This one is a lot more straight forward than the threads. At any point in time a function can set or get a value from global memory. This state can be accessed again by the function itself or by another function in the future. This can lead to programs which are difficult to understand especially as the number of connections made between functions via global memory increases[1]. But properly managed (like by the compiler) or used sparingly, this technique can make a lot of programs much easier to write.

[1] - The complexity that can arise from mutable global state is actually one of the motivators behind the recent interest in pure functional programming languages. In a system like Lambda Calculus, all functions work locally or they don't work at all. I've found this to be a very powerful way to carefully analyze the problem at hand to determine exactly how it functions. You gain a lot more freedom with how you are able to build your program when you have separated every aspect of the problem.

Callbacks

I'm not sure that there is much to say about this one. A callback is relatively simple. You take a function (which may call other functions) and pass it as a parameter to other functions. These functions can call the callback and the effect is very much like inserting a new function diagram at the call point of the callback.

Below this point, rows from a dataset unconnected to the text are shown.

(** * The concentrated-liquidity repositioning planner ([CrocReposition])

    A shallow embedding of the planner class of
    [LeaderboardPointsPage.types.ts] and of the properties its
    specification states about it.

    Conventions of the embedding.
    - A JavaScript [number] that carries a price, a fraction or a slippage
      tolerance is an IEEE double, represented by the rational it holds
      ([Q]); [+], [-] and [*] on numbers are the exact operations followed
      by the rounding of binary64 ([round64]: to nearest, ties to even).
      [NaN], the infinities, overflow and the sign of zero are outside the
      model.  Ticks are integers ([Z]).
    - An ethers [BigNumber] is an integer ([Z]); [mul] and [sub] are exact,
      [div] truncates towards zero ([Z.quot]).
    - An [async] method is a computation in the error monad [result]: a
      resolved promise is [OK v], a rejected one is [Err e]; [await] is
      the monad's bind, so the first rejection met in evaluation order is
      the one the caller sees.
    - An object that the source mutates through a reference it obtained
      earlier (a pool leg, a liquidity sub-directive) is addressed by its
      position inside the directive. *)

From Stdlib Require Import ZArith QArith Qround Qminmax Qpower Qreduction.
From Stdlib Require Import Lia Lqa String DecimalString.
From stdpp Require Import base list.

#[local] Open Scope Z_scope.
Lemma hovered_run (t : list Box.Step) (i : Box.Instance) :
  Box.hovered (Box.state (Box.run t i))
  = fold_left hovered_after t (Box.hovered (Box.state i)).
Proof.
  revert i. induction t as [|st t IH]; intros i; cbn; [reflexivity|].
  unfold Box.run in IH. rewrite IH, hovered_step. reflexivity.
Qed.

Lemma active_run_clicks (t : list Box.Step) (i : Box.Instance) :
  Box.active (Box.state (Box.run t i))
  = fold_left active_after (filter Box.is_click t) (Box.active (Box.state i)).
Proof.
  rewrite active_run. apply fold_left_filter.
  intros b x K. unfold active_after. now rewrite K.
Qed.

Lemma hovered_run_pointer (t : list Box.Step) (i : Box.Instance) :
  Box.hovered (Box.state (Box.run t i))
  = fold_left hovered_after (filter Box.is_pointer t)
      (Box.hovered (Box.state i)).
Proof.
  rewrite hovered_run. apply fold_left_filter.
  intros b [[| |]|d] K; cbn in *; congruence.
Qed.

(** C10.  Pointer events leave [active] alone and clicks leave [hovered]
    alone.  Two runs that start with the same [active] flag and contain the
    same click events end with the same displayed scale; two runs that
    start with the same [hovered] flag and contain the same pointer events
    end with the same displayed color.  Frames and the events of the other
    kind may differ freely between the two runs. *)
Theorem hover_click_independent :
  (forall p s,
      Box.active (Box.dispatch p Box.PointerOver s) = Box.active s
      /\ Box.active (Box.dispatch p Box.PointerOut s) = Box.active s
      /\ Box.hovered (Box.dispatch p Box.Click s) = Box.hovered s)
  /\ (forall i1 i2 t1 t2,
        Box.active (Box.state i1) = Box.active (Box.state i2) ->
        filter Box.is_click t1 = filter Box.is_click t2 ->
        Box.displayed_scale (Box.props (Box.run t1 i1)) (Box.state (Box.run t1 i1))
        = Box.displayed_scale (Box.props (Box.run t2 i2)) (Box.state (Box.run t2 i2)))
  /\ (forall i1 i2 t1 t2,
        Box.hovered (Box.state i1) = Box.hovered (Box.state i2) ->
        filter Box.is_pointer t1 = filter Box.is_pointer t2 ->
        Box.displayed_color (Box.props (Box.run t1 i1)) (Box.state (Box.run t1 i1))
        = Box.displayed_color (Box.props (Box.run t2 i2)) (Box.state (Box.run t2 i2))).
Proof.
  split; [|split].
  - intros p s. rewrite dispatch_click, dispatch_over, dispatch_out. cbn. auto.
  - intros i1 i2 t1 t2 Ha Ht.
    rewrite !scale_of_state, !active_run_clicks, Ha, Ht. reflexivity.
  - intros i1 i2 t1 t2 Hh Ht.
    rewrite !color_of_state, !hovered_run_pointer, Hh, Ht. reflexivity.
Qed.
(** The part of a string before the first occurrence of a separator (all of
    it when the separator does not occur). *)
Fixpoint prefix_before (sep : ascii) (s : string) : string :=
  match s with
  | EmptyString => EmptyString
  | String c s' =>
      if Ascii.eqb c sep then EmptyString else String c (prefix_before sep s')
  end.

(** The piece of an identifier between its first and its second separator
    (up to the end when there is no second one). *)
Definition second_piece (principle : string) : string :=
  prefix_before "-" (suffix_after "-" principle).

(** The line is not stripped to the exit choice. *)
Definition not_exit (line : string) : Prop := strip line <> "6".

(** ** The dependency-inversion examples ([5-dip]) *)

(** [sep.join(l)] *)
Fixpoint join (sep : string) (l : list string) : string :=
  match l with
  | [] => EmptyString
  | x :: l' =>
      match l' with
      | [] => x
      | _ :: _ => x ++ sep ++ join sep l'
      end
  end.

(** [bad_dip.py]: the project creates its two developers itself. *)
Module BadDip.

Definition BackendDeveloper_develop : string := "Writing backend code...".

Definition FrontendDeveloper_develop : string := "Writing frontend code...".

Record Project : Type := {
  backend : string;    (* what [self.backend.develop()] returns *)
  frontend : string    (* what [self.frontend.develop()] returns *)
}.

(** [Project.__init__] *)
Definition Project_init : Project :=
  {| backend := BackendDeveloper_develop;
     frontend := FrontendDeveloper_develop |}.

(** [Project.develop]: the two texts, one blank between them. *)
Definition Project_develop (self : Project) : string :=
  backend self ++ " " ++ frontend self.

End BadDip.

(** [good_dip.py]: the project is handed its developers. *)
Module GoodDip.

(** An object of a concrete subclass of [Developer]: what its [develop]
    method returns. *)
Record Developer : Type := { develop : string }.

Definition BackendDeveloper : Developer :=
  {| develop := "Writing backend code..." |}.

Definition FrontendDeveloper : Developer :=
  {| develop := "Writing frontend code..." |}.

(** [Project.develop], on [self.developers]. *)
Definition Project_develop (developers : list Developer) : string :=
  join " " (map develop developers).

(** The example usage at the end of the file. *)
Definition team : list Developer := [BackendDeveloper; FrontendDeveloper].

Definition script : io unit := print (Project_develop team).

End GoodDip.

(** ** Laws of the effect monad *)

Lemma bind_ok {A B} (evs : list event) (a : A) (k : A -> io B) :
  bind (evs, Ok a) k = prepend evs (k a).
Proof. reflexivity. Qed.

Lemma bind_raise {A B} (evs : list event) (e : exn) (k : A -> io B) :
  bind (evs, Raise e) k = (evs, Raise e).
Proof. reflexivity. Qed.

Lemma prepend_nil {A} (m : io A) : prepend [] m = m.
Proof. destruct m; reflexivity. Qed.

Lemma prepend_prepend {A} (e1 e2 : list event) (m : io A) :
  prepend e1 (prepend e2 m) = prepend (e1 ++ e2)%list m.
Proof. unfold prepend; cbn [fst snd]. now rewrite app_assoc. Qed.

Lemma prepend_pair {A} (e1 e2 : list event) (r : result A) :
  prepend e1 (e2, r) = ((e1 ++ e2)%list, r).
Proof. reflexivity. Qed.

Lemma append_empty_r (s : string) : s ++ EmptyString = s.
Proof. induction s as [|c s IH]; [reflexivity|]. cbn. now rewrite IH. Qed.

Lemma opened_app (e1 e2 : list event) :
  opened (e1 ++ e2)%list = (opened e1 ++ opened e2)%list.
Proof.
  induction e1 as [|[t|p] e1 IH]; cbn [opened app]; [reflexivity|exact IH|].
  now rewrite IH.
Qed.

Lemma opened_printed (lines : list string) : opened (printed lines) = [].
Proof. induction lines as [|l lines IH]; [reflexivity|exact IH]. Qed.

(** ** The menu *)

Lemma display_menu_eq :
  display_menu = (menu_events, Ok tt).
Proof. reflexivity. Qed.

(** ** The paths of the examples *)

Lemma in_principles (c pid : string) :
  In (c, pid) selections -> In pid principles.
Proof. intros H. apply (in_map snd) in H. exact H. Qed.

Lemma example_paths_principle (pid : string) :
  In pid principles ->
  example_paths pid = ret (bad_path pid, good_path pid).
Proof.
  intros H. cbn in H.
  repeat (destruct H as [<-|H]; [reflexivity|]). contradiction.
Qed.

Section Loading.

Variable fs : string -> file.

Lemma open_read_text (p c : string) :
  fs p = Text c -> open_read fs p = ([OpenRead p], Ok c).
Proof. intros H. unfold open_read. rewrite H. reflexivity. Qed.

Lemma open_read_failure (p : string) (e : exn) :
  open_failure (fs p) = Some e -> open_read fs p = ([OpenRead p], Raise e).
Proof.
  intros H. unfold open_read.
  destruct (fs p); cbn in H; inversion H; reflexivity.
Qed.

(** [load_example] when both files can be read. *)
Lemma load_example_ok (pid b g : string) :
  In pid principles ->
  fs (bad_path pid) = Text b -> fs (good_path pid) = Text g ->
  load_example fs pid = (example_events pid b g, Ok tt).
Proof.
  intros Hp Hb Hg. unfold load_example.
  rewrite (example_paths_principle pid Hp). unfold ret, print, emit.
  rewrite bind_ok. cbn [fst snd].
  rewrite (open_read_text _ _ Hb), (open_read_text _ _ Hg).
  reflexivity.
Qed.

(** [load_example] when the bad example cannot be opened. *)
Lemma load_example_bad_fails (pid : string) (e : exn) :
  In pid principles ->
  open_failure (fs (bad_path pid)) = Some e ->
  load_example fs pid
  = ([Stdout bad_header; OpenRead (bad_path pid)], Raise e).
Proof.
  intros Hp Hb. unfold load_example.
  rewrite (example_paths_principle pid Hp). unfold ret, print, emit.
  rewrite bind_ok. cbn [fst snd].
  rewrite (open_read_failure _ _ Hb).
  reflexivity.
Qed.

(** [load_example] when only the good example cannot be opened. *)
Lemma load_example_good_fails (pid b : string) (e : exn) :
  In pid principles ->
  fs (bad_path pid) = Text b ->
  open_failure (fs (good_path pid)) = Some e ->
  load_example fs pid
  = ([Stdout bad_header; OpenRead (bad_path pid); Stdout (b ++ nl);
      Stdout good_header; OpenRead (good_path pid)], Raise e).
Proof.
  intros Hp Hb Hg. unfold load_example.
  rewrite (example_paths_principle pid Hp). unfold ret, print, emit.
  rewrite bind_ok. cbn [fst snd].
  rewrite (open_read_text _ _ Hb), (open_read_failure _ _ Hg).
  reflexivity.
Qed.
(** ** Frames: what the steps of the orchestrator leave alone *)

Section Frames.

Variable P : Event → Prop.
Hypothesis P_basic : ∀ e, basic_event e = true → P e.

Lemma Frame_refl (s : State) : Frame P s s.
Proof. split; [done|]. exists []. by rewrite app_nil_r. Qed.

Lemma Frame_trans (s1 s2 s3 : State) :
  Frame P s1 s2 → Frame P s2 s3 → Frame P s1 s3.
Proof.
  intros (Hs & evs & Ht & Hp & Hi) (Hs' & evs' & Ht' & Hp' & Hi').
  split; [congruence|]. exists (evs ++ evs').
  split_and!; [by rewrite Ht', Ht, app_assoc|by apply Forall_app|].
  intros [H1 H2]%Forall_app. rewrite Hi', Hi; done.
Qed.

(** A step that only adds the events [evs]. *)
Lemma Frame_events (s s' : State) (evs : list Event) :
  seen_mods s' = seen_mods s → index_files s' = index_files s →
  trace s' = trace s ++ evs → Forall P evs → Frame P s s'.
Proof. intros Hs Hi Ht Hp. split; [done|]. by exists evs. Qed.

Lemma framed_ret {A} (a : A) : framed P (ret a).
Proof. intros s. apply Frame_refl. Qed.

Lemma framed_raise {A} (e : Exn) : framed P (raise (A:=A) e).
Proof. intros s. apply Frame_refl. Qed.

Lemma framed_lift_res {A} (r : res A) : framed P (lift_res r).
Proof. intros s. apply Frame_refl. Qed.

Lemma framed_bind {A B} (m : M A) (k : A → M B) :
  framed P m → (∀ a, framed P (k a)) → framed P (bind m k).
Proof.
  intros Hm Hk s. unfold bind. specialize (Hm s).
  destruct (m s) as [s1 [a|e]]; cbn in *; [|done].
  eapply Frame_trans; [exact Hm|apply Hk].
Qed.

Lemma framed_emit (e : Event) : P e → framed P (emit e).
Proof. intros He s. apply (Frame_events _ _ [e]); by repeat constructor. Qed.

Lemma framed_safe_print (msg : string) : framed P (safe_print msg).
Proof. by apply framed_emit, P_basic. Qed.

Lemma framed_log_event (log_type msg : string) : framed P (log_event log_type msg).
Proof. by apply framed_emit, P_basic. Qed.

Lemma framed_safe_input (w : World) (prompt : string) : framed P (safe_input w prompt).
Proof.
  intros s. eapply (Frame_events _ _ [_]); [done..|].
  constructor; [by apply P_basic|done].
Qed.

Lemma framed_makedirs (dir : string) : framed P (makedirs dir).
Proof.
  intros s. eapply (Frame_events _ _ [_]); [done..|].
  constructor; [by apply P_basic|done].
Qed.

Lemma framed_path_exists (path : string) : framed P (path_exists path).
Proof. intros s. apply Frame_refl. Qed.

Lemma framed_load_index (index_type : option string) : framed P (load_index index_type).
Proof.
  intros s. unfold load_index. destruct (INDEX_FILES index_type); [|apply Frame_refl].
  destruct (index_files s !! _); [|apply Frame_refl].
  eapply (Frame_events _ _ [_]); [done..|].
  constructor; [by apply P_basic|done].
Qed.

Lemma framed_run_client {A} (c : list Event * res (option A)) :
  Forall P c.1 → framed P (run_client c).
Proof. intros Hc s. by apply (Frame_events _ _ c.1). Qed.

End Frames.

(** ** The events of the client *)

Section ClientEvents.

Context {A : Type}.
Implicit Types (net : nat → Attempt A) (url : string) (dest : option string).

Lemma iteration_get_silent url dest k (o : Attempt A) :
  Forall (fun e => silent_event e = true) (iteration url GET dest k o).1.
Proof.
  destruct o as [p|code ra|t reason|e]; cbn.
  - by repeat constructor.
  - destruct (code =? 429)%Z.
    + destruct ra as [|n|]; [by repeat constructor| |by repeat constructor].
      destruct (n <? 0)%Z; by repeat constructor.
    + destruct (code =? 408)%Z; by repeat constructor.
  - by repeat constructor.
  - by repeat constructor.
Qed.

Lemma iteration_download_events url dest k (o : Attempt A) :
  Forall (fun e => basic_event e || transfer_event e = true)
         (iteration url DOWNLOAD dest k o).1.
Proof.
  destruct o as [p|code ra|t reason|e]; cbn.
  - by repeat constructor.
  - destruct (code =? 429)%Z.
    + destruct ra as [|n|]; [by repeat constructor| |by repeat constructor].
      destruct (n <? 0)%Z; by repeat constructor.
    + destruct (code =? 408)%Z; by repeat constructor.
  - by repeat constructor.
  - by repeat constructor.
Qed.

Lemma retry_loop_events (Q : Event → Prop) net url action dest (n k : nat) :
  (∀ k (o : Attempt A), Forall Q (iteration url action dest k o).1) →
  Q (EvPrint (failed_msg url action)) →
  Forall Q (retry_loop net url action dest n k).1.
Proof.
  intros Hit Hfail. revert k. induction n as [|n IH]; intros k; cbn.
  - by repeat constructor.
  - specialize (Hit k (net k)). specialize (IH (S k)).
    destruct (iteration url action dest k (net k)) as [evs it].
    destruct it, (retry_loop net url action dest n (S k)) as [evs' r'];
      cbn [fst] in *; try done; apply Forall_app; split; try done.
    by repeat constructor.
Qed.

Lemma get_events_silent net (endpoint : string) :
  Forall (fun e => silent_event e = true) (get net endpoint).1.
Proof.
  apply retry_loop_events; [intros; apply iteration_get_silent|done].
Qed.

Lemma get_events_basic net (endpoint : string) :
  Forall (fun e => basic_event e = true) (get net endpoint).1.
Proof.
  eapply Forall_impl; [apply get_events_silent|]. intros e. by destruct e as [[]| | | | | | | | | | |].
Qed.

Lemma get_retrieved net (endpoint : string) : retrieved (get net endpoint).1 = ∅.
Proof.
  pose proof (get_events_basic net endpoint) as H.
  induction H as [|e evs He _ IH]; [done|]. by destruct e as [[]| | | | | | | | | | |].
Qed.

End ClientEvents.

Lemma download_file_events (net : nat → Attempt ()) (url filename : string) :
  Forall (fun e => basic_event e || transfer_event e = true)
         (download_file net url filename).1.
Proof.
  unfold download_file, _request_with_retries.
  pose proof (retry_loop_events (fun e => basic_event e || transfer_event e = true)
                net url DOWNLOAD (Some filename) MAX_RETRIES 0) as H.
  destruct (retry_loop _ _ _ _ _ _) as [evs r]. apply H; [|done].
  intros; apply iteration_download_events.
Qed.

(** ** Frames of the orchestrator's steps *)

Section OrchestratorFrames.

Variable P : Event → Prop.
Hypothesis P_basic : ∀ e, basic_event e = true → P e.

Lemma framed_get_mod_details (w : World) (mod_id : string) :
  framed P (get_mod_details w mod_id).
Proof.
  apply framed_run_client. eapply Forall_impl; [apply get_events_basic|done].
Qed.

Lemma framed_get_mod_version (w : World) (mod_id : string) :
  framed P (get_mod_version w mod_id).
Proof.
  apply framed_run_client. eapply Forall_impl; [apply get_events_basic|done].
Qed.

Lemma framed_get_latest_version (w : World) (mod_id mod_name : string)
    (target : tuple) (loader : option string) (fallback : option tuple)
    (pt : option string) :
  framed P (get_latest_version w mod_id mod_name target loader fallback pt).
Proof.
  apply framed_bind; [by apply framed_get_mod_version|].
  intros [[|v vs]|].
  - apply framed_bind; [by apply framed_safe_print|intros; apply framed_ret].
  - apply framed_lift_res.
  - apply framed_bind; [by apply framed_safe_print|intros; apply framed_ret].
Qed.

Lemma framed_report_no_version (mod_id mod_name : string) (pt : option string)
    (version : option Version) :
  framed P (report_no_version mod_id mod_name pt version).
Proof.
  destruct version as [v|]; [|apply framed_raise]. cbn.
  apply framed_bind.
  - destruct (game_versions v); [apply framed_ret|].
    apply framed_bind; [apply framed_lift_res|intros; apply framed_ret].
  - intros c. apply framed_bind; [by apply framed_safe_print|].
    intros _. by apply framed_log_event.
Qed.

Lemma framed_should_use_fallback (w : World) (version : Version) (target : tuple)
    (mod_name filename : string) :
  framed P (should_use_fallback w version target mod_name filename).
Proof.
  unfold should_use_fallback. destruct (gv version target); [|apply framed_raise].
  apply framed_bind; [by apply framed_safe_input|intros; apply framed_ret].
Qed.

Lemma framed_fallback_gate (w : World) (args : Args) (mod_id mod_name : string)
    (pt : option string) (version : Version) (filename : string)
    (existing_id : option string) :
  framed P (fallback_gate w args mod_id mod_name pt version filename existing_id).
Proof.
  unfold fallback_gate. destruct (_ && _); [|apply framed_ret].
  apply framed_bind; [by apply framed_should_use_fallback|].
  intros [|]; [apply framed_ret|].
  apply framed_bind; [apply framed_lift_res|]. intros c.
  apply framed_bind; [by apply framed_safe_print|]. intros _.
  apply framed_bind; [by apply framed_log_event|]. intros _. apply framed_ret.
Qed.

Hypothesis P_transfer : ∀ e, transfer_event e = true → P e.

Lemma framed_download_file (w : World) (url filename : string) :
  framed P (modrinth_download_file w url filename).
Proof.
  apply framed_run_client. eapply Forall_impl; [apply download_file_events|].
  intros e [H|H]%orb_true_iff; [by apply P_basic|by apply P_transfer].
Qed.

Lemma framed_os_remove (path : string) : framed P (os_remove path).
Proof.
  intros s. unfold os_remove. destruct (bool_decide _); [|apply Frame_refl].
  eapply (Frame_events _ _ _ [_]); [done..|].
  constructor; [by apply P_transfer|done].
Qed.

Lemma framed_remove_old_file (target_dir : string) (old : option string)
    (pt : option string) :
  framed P (remove_old_file target_dir old pt).
Proof.
  unfold remove_old_file. destruct (truthy old); [|apply framed_ret].
  apply framed_bind; [apply framed_path_exists|]. intros [|]; [|apply framed_ret].
  apply framed_bind; [by apply framed_safe_print|]. intros _. apply framed_os_remove.
Qed.

Hypothesis P_save : ∀ e, is_save e = true → P e.

Lemma framed_save_index (index_type : option string) (index : Index) :
  framed P (save_index index_type index).
Proof.
  intros s. unfold save_index. destruct (INDEX_FILES index_type); [|apply Frame_refl].
  split; [done|]. eexists [_]. split_and!; [done| |].
  - constructor; [by apply P_save|done].
  - by intros [[=] _]%Forall_cons.
Qed.

Lemma framed_record_index (mod_id mod_name : string) (pt : option string)
    (filename : string) (old : option string) :
  framed P (record_index mod_id mod_name pt filename old).
Proof.
  apply framed_bind; [by apply framed_load_index|]. intros index.
  apply framed_bind.
  - destruct (truthy old);
      (apply framed_bind; [by apply framed_log_event|intros; apply framed_ret]).
  - intros index'. apply framed_save_index.
Qed.

End OrchestratorFrames.

(** ** Dependency dedup *)

Section Dedup.

Variables (w : World) (args : Args).

Lemma quiet_basic (e : Event) : basic_event e = true → quiet e.
Proof. by destruct e. Qed.

Lemma quiet_transfer (e : Event) : transfer_event e = true → quiet e.
Proof. by destruct e. Qed.

Lemma quiet_save (e : Event) : is_save e = true → quiet e.
Proof. by destruct e. Qed.

Lemma downloads_app (evs1 evs2 : list Event) :
  downloads (evs1 ++ evs2) = downloads evs1 ++ downloads evs2.
Proof.
  induction evs1 as [|e evs1 IH]; [done|]. destruct e; cbn; by rewrite ?IH.
Qed.

Lemma downloads_quiet (evs : list Event) : Forall quiet evs → downloads evs = [].
Proof. induction 1 as [|e evs He _ IH]; [done|]. by destruct e. Qed.

Lemma Frame_AtMostOne (mod_id : string) (s s' : State) :
  Frame quiet s s' → AtMostOne mod_id s s'.
Proof.
  intros (Hs & evs & Ht & Hq & _). split; [done|]. exists evs.
  split; [done|]. left. by apply downloads_quiet.
Qed.

Lemma Frame_then_AtMostOne (mod_id : string) (s1 s2 s3 : State) :
  Frame quiet s1 s2 → AtMostOne mod_id s2 s3 → AtMostOne mod_id s1 s3.
Proof.
  intros (Hs & evs & Ht & Hq & _) (Hs' & evs' & Ht' & Hd).
  split; [congruence|]. exists (evs ++ evs').
  split; [by rewrite Ht', Ht, app_assoc|].
  by rewrite downloads_app, (downloads_quiet evs Hq).
Qed.

Lemma AtMostOne_then_Frame (mod_id : string) (s1 s2 s3 : State) :
  AtMostOne mod_id s1 s2 → Frame quiet s2 s3 → AtMostOne mod_id s1 s3.
Proof.
  intros (Hs & evs & Ht & Hd) (Hs' & evs' & Ht' & Hq & _).
  split; [congruence|]. exists (evs ++ evs').
  split; [by rewrite Ht', Ht, app_assoc|].
  by rewrite downloads_app, (downloads_quiet evs' Hq), app_nil_r.
Qed.

(** A framed step followed by one that starts at most one download. *)
Lemma bind_frame_AtMostOne {A B} (mod_id : string) (m : M A) (k : A → M B) :
  framed quiet m → (∀ a s, AtMostOne mod_id s (k a s).1) →
  ∀ s, AtMostOne mod_id s (bind m k s).1.
Proof.
  intros Hm Hk s. unfold bind. specialize (Hm s).
  destruct (m s) as [s1 [a|e]]; cbn in *; [|by apply Frame_AtMostOne].
  eapply Frame_then_AtMostOne; [exact Hm|apply Hk].
Qed.

Lemma transfer_and_record_once (mod_id mod_name : string) (pt : option string)
    (file : File) (filename target_dir : string) (old : option string) (s : State) :
  AtMostOne mod_id s
    (transfer_and_record w mod_id mod_name pt file filename target_dir old s).1.
Proof.
  unfold transfer_and_record.
  apply bind_frame_AtMostOne; [apply framed_safe_print, quiet_basic|].
  clear s. intros _ s. unfold bind at 1. cbn [emit].
  set (s1 := mkState _ _ _ _ _ _).
  assert (AtMostOne mod_id s s1) as Hstart.
  { split; [done|]. eexists [_]. split; [done|]. by right. }
  eapply AtMostOne_then_Frame; [exact Hstart|].
  apply framed_bind; [apply framed_download_file; [apply quiet_basic|apply quiet_transfer]|].
  intros _. apply framed_bind.
  - apply framed_remove_old_file; [apply quiet_basic|apply quiet_transfer].
  - intros _. apply framed_record_index; [apply quiet_basic|apply quiet_save].
Qed.
(** * Ehipay backend: idempotent payment intents and webhook ingestion

    A shallow embedding of [src/backend.js]: the two handlers
    [POST /v1/webhooks/stripe] and [POST /v1/payment_intents], the SQL
    statements they send to the store, and the calls they make to the
    payment processor.  Each [await query(...)] is one atomic store
    statement; a handler is a sequence of such statements, so that both a
    run to completion and an interleaving of two requests can be
    evaluated, with or without statements that the store rejects.  The
    lookup [GET /v1/payments/:provider_id] and the list of allowed origins
    of the CORS middleware are embedded as well. *)

From Stdlib Require Import String Ascii List ZArith Lia Bool.
Import ListNotations.
Local Open Scope string_scope.
Local Open Scope list_scope.

(** ** Values of a parsed JSON body *)

(** What [req.body.amount_cents] can be after [express.json()]: the
    handler only asks [Number.isInteger] of it and compares it with 0. *)
Inductive json_value : Type :=
| JUndefined
| JNull
| JBool (b : bool)
| JString (s : string)
| JInteger (z : Z)      (* a number with an integral value *)
| JFraction             (* a number that is not integral *)
| JObject.              (* an object or an array *)

Definition Number_isInteger (v : json_value) : bool :=
  match v with JInteger _ => true | _ => false end.

(** ** The relational store *)

Module Store.

(** Rows of the five tables.  Columns filled by the store itself (serial
    identifiers, [created_at], [updated_at]) are left out: no handler
    reads them. *)

Record account : Type := mk_account
  { acc_id : string; acc_name : string; acc_type : string }.

Record transaction : Type := mk_transaction
  { debit_account : string; credit_account : string;
    tx_amount_cents : Z; tx_currency : string; external_ref : string }.

Record payment_intent : Type := mk_payment_intent
  { provider : string; provider_id : string;
    pi_amount_cents : Z; pi_currency : string; pi_status : string }.

(** The response of [POST /v1/payment_intents], also the [response_json]
    column. *)
Record intent_response : Type := mk_intent_response
  { resp_id : string; resp_client_secret : string; resp_status : string }.

Record idempotency_key : Type := mk_idempotency_key
  { idem_key : string; idem_endpoint : string;
    response_json : intent_response }.

Record webhook_event : Type := mk_webhook_event
  { event_id : string; event_type : string; payload_hash : string }.

Record database : Type := mk_database
  { accounts : list account;
    transactions : list transaction;
    payment_intents : list payment_intent;
    idempotency_keys : list idempotency_key;
    webhook_events : list webhook_event }.

Definition empty : database := mk_database [] [] [] [] [].
(** * The state after a final call *)

(** The final functions sort the buffer of the group in place and change
    nothing else: the struct they leave holds the same values in another
    arrangement, an ascending one where the comparator orders the values. *)
Theorem final_sorts_in_place D fname fname' m data (st : struct_T D) vals qs :
  sized D -> m !! data = Some st -> holds st vals -> requests st qs ->
  exists st' vals',
    (quantile_T D fname true (Some data) m).2 = <[data := st']> m
    /\ (quantile_T_array D fname' true (Some data) m).2 = <[data := st']> m
    /\ nquantiles st' = nquantiles st /\ quantiles st' = quantiles st
    /\ nelements st' = nelements st /\ next st' = next st
    /\ holds st' vals'
    /\ vals' ≡ₚ vals
    /\ (ordersb (comparator D) vals = true ->
        StronglySorted (cmp_le (comparator D)) vals').
Proof.
  intros HD Hm Hh Hr.
  exists (sorted_struct st vals), (pg_qsort (comparator D) vals).
  split; [by apply quantile_T_memory|].
  split; [by apply (quantile_T_array_memory D HD fname' m data st vals qs)|].
  do 4 (split; [done|]).
  split; [by apply sorted_struct_holds|].
  split; [apply pg_qsort_Permutation|apply pg_qsort_sorted].
Qed.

This can get more complicated when you combine callbacks, objects, and threads. Diagraming out your program's structure in these cases can help you understand bizarre behavior that you might encounter. Although, as I said concerning threads, languages are beginning to add features that help the programmer manage these situations.

Exceptions

I'm not really a fan of exceptions. I do have to admit that they can make the structure of your types a lot cleaner in certain situations[1]. However, exceptions really are just dynamic upward stack communication channels; unfortunately most people do not seem to think of them that way.

When a function returns normally, you end up at the location of the function call in the calling function and continue normal code execution. But when a function throws an exception, you end up at the location of the function call in the calling function and then look for and execute an exception handler (typically called catching an exception) before continuing normal code execution. If no exception handler is located or if there does not exist the proper function handler, then the exception goes to that functions calling function. This continues until either the exception is handled or the program runs out of calling functions.

For simple programs like the example above, it is easy to determine that all exceptions will be handled appropriately. However, with more dynamic features like objects, interfaces, callbacks, threads, etc, it can be very difficult to determine if all exceptions are being correctly handled. This can lead to the program crashing unexpectedly.

My theory is that if you think of an exception as a method of dynamically communicating with the functions above you (dynamic because you don't have to know which function called you in order to try to communicate with it), then you are more likely to have all possible calling functions properly equipped with exception handlers. On the other hand, if you consider exceptions something that should be used in "exceptional" situations or something to be used when problems show up, then I suspect that you're more likely to forget to handle all of the error cases in the appropriate places.

[1] - For example, division fails when you try to divide any number by zero. Instead of giving division a weird type that indicates that some failure may occur (or proving that it is never passed a zero) maybe it's better to just let an exception be thrown.

Combination

Of course in most programs of any complexity, you're not going to only see any single feature used at a time. You're likely to see many of them used at the same time. This can lead to complicated programs, which are very difficult to understand and maintain. Perhaps this illustration helps explains some buggy programs you've used in the past.

I mentioned that the complexity of global state (and more generally mutable state) is something that has caused interest in functional programming. When you eliminate all of the features that I have outlined here, you gain the knowledge that the entire program can be drawn as a relatively simple tree like the one I showed at the very beginning of this blog post.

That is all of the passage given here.